WHAT IS EXPECTED. Wherever a line of the listing holds the string "empty", copy that line.
=== EXCERPTED RECORDS ===
(** A method relates every state to the state it leaves by [R]. *)
Definition preserves {S A} (R : S → S → Prop) (m : M S A) : Prop :=
  ∀ env s, R s (snd (m env s)).

(** A method returns normally from every state. *)
Definition neverThrows {S A} (m : M S A) : Prop :=
  ∀ env s, ∃ a, fst (m env s) = Return a.

(** A method cannot tell two environments apart. *)
Definition agree {S A} (env1 env2 : Env) (m : M S A) : Prop :=
  ∀ s, m env1 s = m env2 s.

(** [env] with LRCLIB answering [reply]. *)
Definition with_lrclib (reply : Reply (option Lrclib.data)) (env : Env) : Env := {|
  CONFIG := CONFIG env;
  now := now env;
  spotifyCurrentlyPlaying := spotifyCurrentlyPlaying env;
  lrclibGet := reply;
  discordPatch := discordPatch env
|}.

(** The environment of one cycle at clock [t]: Spotify reports [playing],
    LRCLIB answers [reply], Discord accepts every request. *)
Definition cycle (t : Z) (playing : option Track.t)
    (reply : Reply (option Lrclib.data)) : Env := {|
  CONFIG := default_config;
  now := t;
  spotifyCurrentlyPlaying := Return playing;
  lrclibGet := reply;
  discordPatch := Resolved tt
|}.

Definition track_X : Track.t := {|
  Track.id := str "X"; Track.name := str "Song X"; Track.artists := str "Artist";
  Track.duration := 4000; Track.progress := 0; Track.isPlaying := true
|}.

Definition track_Y : Track.t := {|
  Track.id := str "Y"; Track.name := str "Song Y"; Track.artists := str "Artist";
  Track.duration := 4000; Track.progress := 0; Track.isPlaying := true
|}.

(** Track X, paused. *)
Definition track_X_paused : Track.t := {|
  Track.id := str "X"; Track.name := str "Song X"; Track.artists := str "Artist";
  Track.duration := 4000; Track.progress := 2000; Track.isPlaying := false
|}.


(** The orchestrator after one cycle at clock 5000 on track X, for which
    LRCLIB has nothing: the listening status of X went out at 5000. *)
Definition after_X : SpotifyDiscordBot.t :=
  snd (SpotifyDiscordBot.poll (cycle 5000 (Some track_X) (Rejected (HttpStatus 404)))
         (SpotifyDiscordBot.new default_config)).

(** ** Resolution of lyrics *)

(** LRCLIB reports the track as instrumental. *)
Definition instrumental_reply : Reply (option Lrclib.data) :=
  Resolved (Some {| Lrclib.instrumental := true;
                    Lrclib.syncedLyrics := None;
                    Lrclib.plainLyrics := None |}).

(** LRCLIB does not know the track. *)
Definition not_found_reply : Reply (option Lrclib.data) := Rejected (HttpStatus 404).

(** LRCLIB has plain lyrics only. *)
Definition plain_reply (plainLyrics : jsstring) : Reply (option Lrclib.data) :=
  Resolved (Some {| Lrclib.instrumental := false;
                    Lrclib.syncedLyrics := None;
                    Lrclib.plainLyrics := Some plainLyrics |}).

(** What the resolution called by the orchestrator returns for a track
    under an answer of LRCLIB. *)
Definition resolved (track : Track.t) (reply : Reply (option Lrclib.data))
    : Result (option (list LyricLine)) :=
  fst (LyricsService.fetchAndParseLyrics (Track.name track) (Track.artists track)
         (Track.duration track) (cycle 0 (Some track) reply) LyricsService.new).

(** The resolution tells an instrumental track from a track that was
    not found, and so does the state the cycle ends in. *)
Definition instrumental_distinguished (t : Z) (track : Track.t)
    (b : SpotifyDiscordBot.t) : Prop :=
  resolved track instrumental_reply ≠ resolved track not_found_reply
  ∧ SpotifyDiscordBot.poll (cycle t (Some track) instrumental_reply) b
    ≠ SpotifyDiscordBot.poll (cycle t (Some track) not_found_reply) b.

(** Four plain lines, as LRCLIB returns them without timestamps. *)
Definition four_lines : jsstring :=
  str "l1" ++ [10] ++ str "l2" ++ [10] ++ str "l3" ++ [10] ++ str "l4".

(** ** LRC documents *)

(** The tag of minute digits [m1 m2], second digits [s1 s2] and
    centisecond digits [c1 c2], bracketed, with its colon and dot. *)
Definition tag (m1 m2 s1 s2 c1 c2 : Z) : jsstring :=
  [91; m1; m2; 58; s1; s2; 46; c1; c2; 93].

Definition allDigits (ds : list Z) : bool := forallb JS.isDigit ds.

(** The number written by two digit units. *)
Definition twoDigits (d1 d2 : Z) : Z := 10 * (d1 - 48) + (d2 - 48).

Definition offsetMs (m1 m2 s1 s2 c1 c2 : Z) : Z :=
  twoDigits m1 m2 * 60000 + twoDigits s1 s2 * 1000 + twoDigits c1 c2 * 10.

(** [s] begins with a tag. *)
Definition startsWithTag (s : jsstring) : Prop :=
  ∃ m1 m2 s1 s2 c1 c2 rest,
    allDigits [m1; m2; s1; s2; c1; c2] = true
    ∧ s = tag m1 m2 s1 s2 c1 c2 ++ rest.

(** No tag begins anywhere in [line]. *)
Definition tagFree (line : jsstring) : Prop :=
  ∀ before after, line = before ++ after → ¬ startsWithTag after.

(** No tag begins inside [before] when [after] follows it. *)
Definition noTagBefore (before after : jsstring) : Prop :=
  ∀ p r, before = p ++ r → r ≠ [] → ¬ startsWithTag (r ++ after).

Definition noLineTerminator (s : jsstring) : bool :=
  forallb (fun c => negb (JS.isLineTerminator c)) s.

(** [s] is empty or begins with a line terminator. *)
Definition endsLine (s : jsstring) : bool :=
  match s with
  | [] => true
  | c :: _ => JS.isLineTerminator c
  end.

Definition allWhiteSpace (s : jsstring) : bool := forallb JS.isWhiteSpace s.

(** What a line adds to the timeline when its first tag has offset
    [offset] and is followed by [text]: one entry with the trimmed text, or
    nothing when the trimmed text is empty. *)
Definition entryFor (offset : Z) (text : jsstring) : list LyricLine :=
  match JS.trim text with
  | [] => []
  | trimmed => [{| time := offset; lyric := trimmed |}]
  end.

(** The contract of one tagged line: the entry carries the whole text that
    trails the first tag, trimmed. *)
Definition tagged_line_contract (before : jsstring) (m1 m2 s1 s2 c1 c2 : Z)
    (trailing : jsstring) : Prop :=
  ∀ lyrics,
    parseLine lyrics (before ++ tag m1 m2 s1 s2 c1 c2 ++ trailing)
    = lyrics ++ entryFor (offsetMs m1 m2 s1 s2 c1 c2) trailing.

(** Lines put back together with newlines between them. *)
Fixpoint joinLines (lines : list jsstring) : jsstring :=
  match lines with
  | [] => []
  | [l] => l
  | l :: rest => l ++ 10 :: joinLines rest
  end.

(** ** Further vocabulary *)

(** A string as [trim] leaves it. *)
Definition trimmed (s : jsstring) : Prop := JS.trim s = s.

(** What every entry of a parsed timeline satisfies. *)
Definition wellFormedEntry (l : LyricLine) : Prop :=
  lyric l ≠ [] ∧ trimmed (lyric l) ∧ noLineTerminator (lyric l) = true
  ∧ 0 <= time l <= 6039990 ∧ (time l) mod 10 = 0.

(** [rest] is empty or begins with a line that starts after [progressMs]. *)
Definition startsLate (progressMs : Z) (rest : list LyricLine) : Prop :=
  match rest with
  | [] => True
  | l :: _ => progressMs < time l
  end.

(** [canUpdate] called at each clock reading of [times] in turn: the
    readings at which it answered true, and the limiter after the last
    call. *)
Fixpoint grants (times : list Z) (rl : RateLimiter.t) : list Z * RateLimiter.t :=
  match times with
  | [] => ([], rl)
  | t :: rest =>
      match RateLimiter.canUpdate (at_time t) rl with
      | (Return true, rl') => let (gs, rl'') := grants rest rl' in (t :: gs, rl'')
      | (_, rl') => grants rest rl'
      end
  end.

(** Each reading of [gs] is at least [threshold] after the one before it,
    the first after [previous]. *)
Fixpoint spaced (threshold previous : Z) (gs : list Z) : Prop :=
  match gs with
  | [] => True
  | g :: rest => g - previous >= threshold ∧ spaced threshold g rest
  end.

(** The parts of the orchestrator that the gate leaves alone. *)
Definition sameLyricsSide (b b' : SpotifyDiscordBot.t) : Prop :=
  SpotifyDiscordBot.lyrics b' = SpotifyDiscordBot.lyrics b
  ∧ SpotifyDiscordBot.lyricsCache b' = SpotifyDiscordBot.lyricsCache b
  ∧ SpotifyDiscordBot.currentLyrics b' = SpotifyDiscordBot.currentLyrics b
  ∧ SpotifyDiscordBot.currentTrackId b' = SpotifyDiscordBot.currentTrackId b.

(** What one cycle may put on the wire to Discord and do to the rate
    limiter: nothing; or one clear request; or one status request of at most
    128 units, and then only when the interval had passed, the stamp
    becoming the clock reading. The stamp otherwise stays or becomes the
    clock reading when the interval had passed. *)
Definition cycleEffect (env : Env) (b b' : SpotifyDiscordBot.t) : Prop :=
  let rl := SpotifyDiscordBot.rateLimiter b in
  let rl' := SpotifyDiscordBot.rateLimiter b' in
  RateLimiter.threshold rl' = RateLimiter.threshold rl
  ∧ (RateLimiter.lastUpdate rl' = RateLimiter.lastUpdate rl
     ∨ (RateLimiter.lastUpdate rl' = now env
        ∧ now env - RateLimiter.lastUpdate rl >= RateLimiter.threshold rl))
  ∧ (sentBy b' = sentBy b
     ∨ (sentBy b' = sentBy b ++ [PatchClear] ∧ rl' = rl)
     ∨ ∃ text, sentBy b' = sentBy b ++ [PatchStatus text]
               ∧ (length text ≤ 128)%nat
               ∧ RateLimiter.lastUpdate rl' = now env
               ∧ now env - RateLimiter.lastUpdate rl >= RateLimiter.threshold rl).

(** A run of polling cycles, one environment per cycle. *)
Fixpoint pollRun (envs : list Env) (b : SpotifyDiscordBot.t) : SpotifyDiscordBot.t :=
  match envs with
  | [] => b
  | env :: rest => pollRun rest (snd (SpotifyDiscordBot.poll env b))
  end.

(** The cycle run in [env] from [b] put a status request on the wire. *)
Definition sentStatus (env : Env) (b : SpotifyDiscordBot.t) : bool :=
  match skipn (length (sentBy b)) (sentBy (snd (SpotifyDiscordBot.poll env b))) with
  | [PatchStatus _] => true
  | _ => false
  end.

(** The clock readings of the cycles of a run that put a status request
    on the wire. *)
Fixpoint statusTimes (envs : list Env) (b : SpotifyDiscordBot.t) : list Z :=
  match envs with
  | [] => []
  | env :: rest =>
      let times := statusTimes rest (snd (SpotifyDiscordBot.poll env b)) in
      if sentStatus env b then now env :: times else times
  end.

(** The cache holds no entry for the track that a read at the clock of
    [env] would return: none at all, or an expired one. *)
Definition noFreshEntry (env : Env) (c : LyricsCache.t) (track : Track.t) : Prop :=
  match entryOf c (Track.name track) (Track.artists track) with
  | None => True
  | Some e => now env - LyricsCache.timestamp e > LyricsCache.ttl c
  end.

(** LRCLIB answers with synced lyrics [synced] for a track that is not
    instrumental. *)
Definition synced_reply (synced : jsstring) (plain : option jsstring)
    : Reply (option Lrclib.data) :=
  Resolved (Some {| Lrclib.instrumental := false;
                    Lrclib.syncedLyrics := Some synced;
                    Lrclib.plainLyrics := plain |}).

(** The request [fetchLyrics] sends for a track. *)
Definition queryFor (track : Track.t) : Lrclib.query :=
  {| Lrclib.track_name := Track.name track;
     Lrclib.artist_name := JS.trim (hd [] (JS.split 44 (Track.artists track)));
     Lrclib.duration_ms := Track.duration track |}.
===
RESPONSE.
(** [s] is empty or begins with a line terminator. *)
    nothing when the trimmed text is empty. *)
(** [rest] is empty or begins with a line that starts after [progressMs]. *)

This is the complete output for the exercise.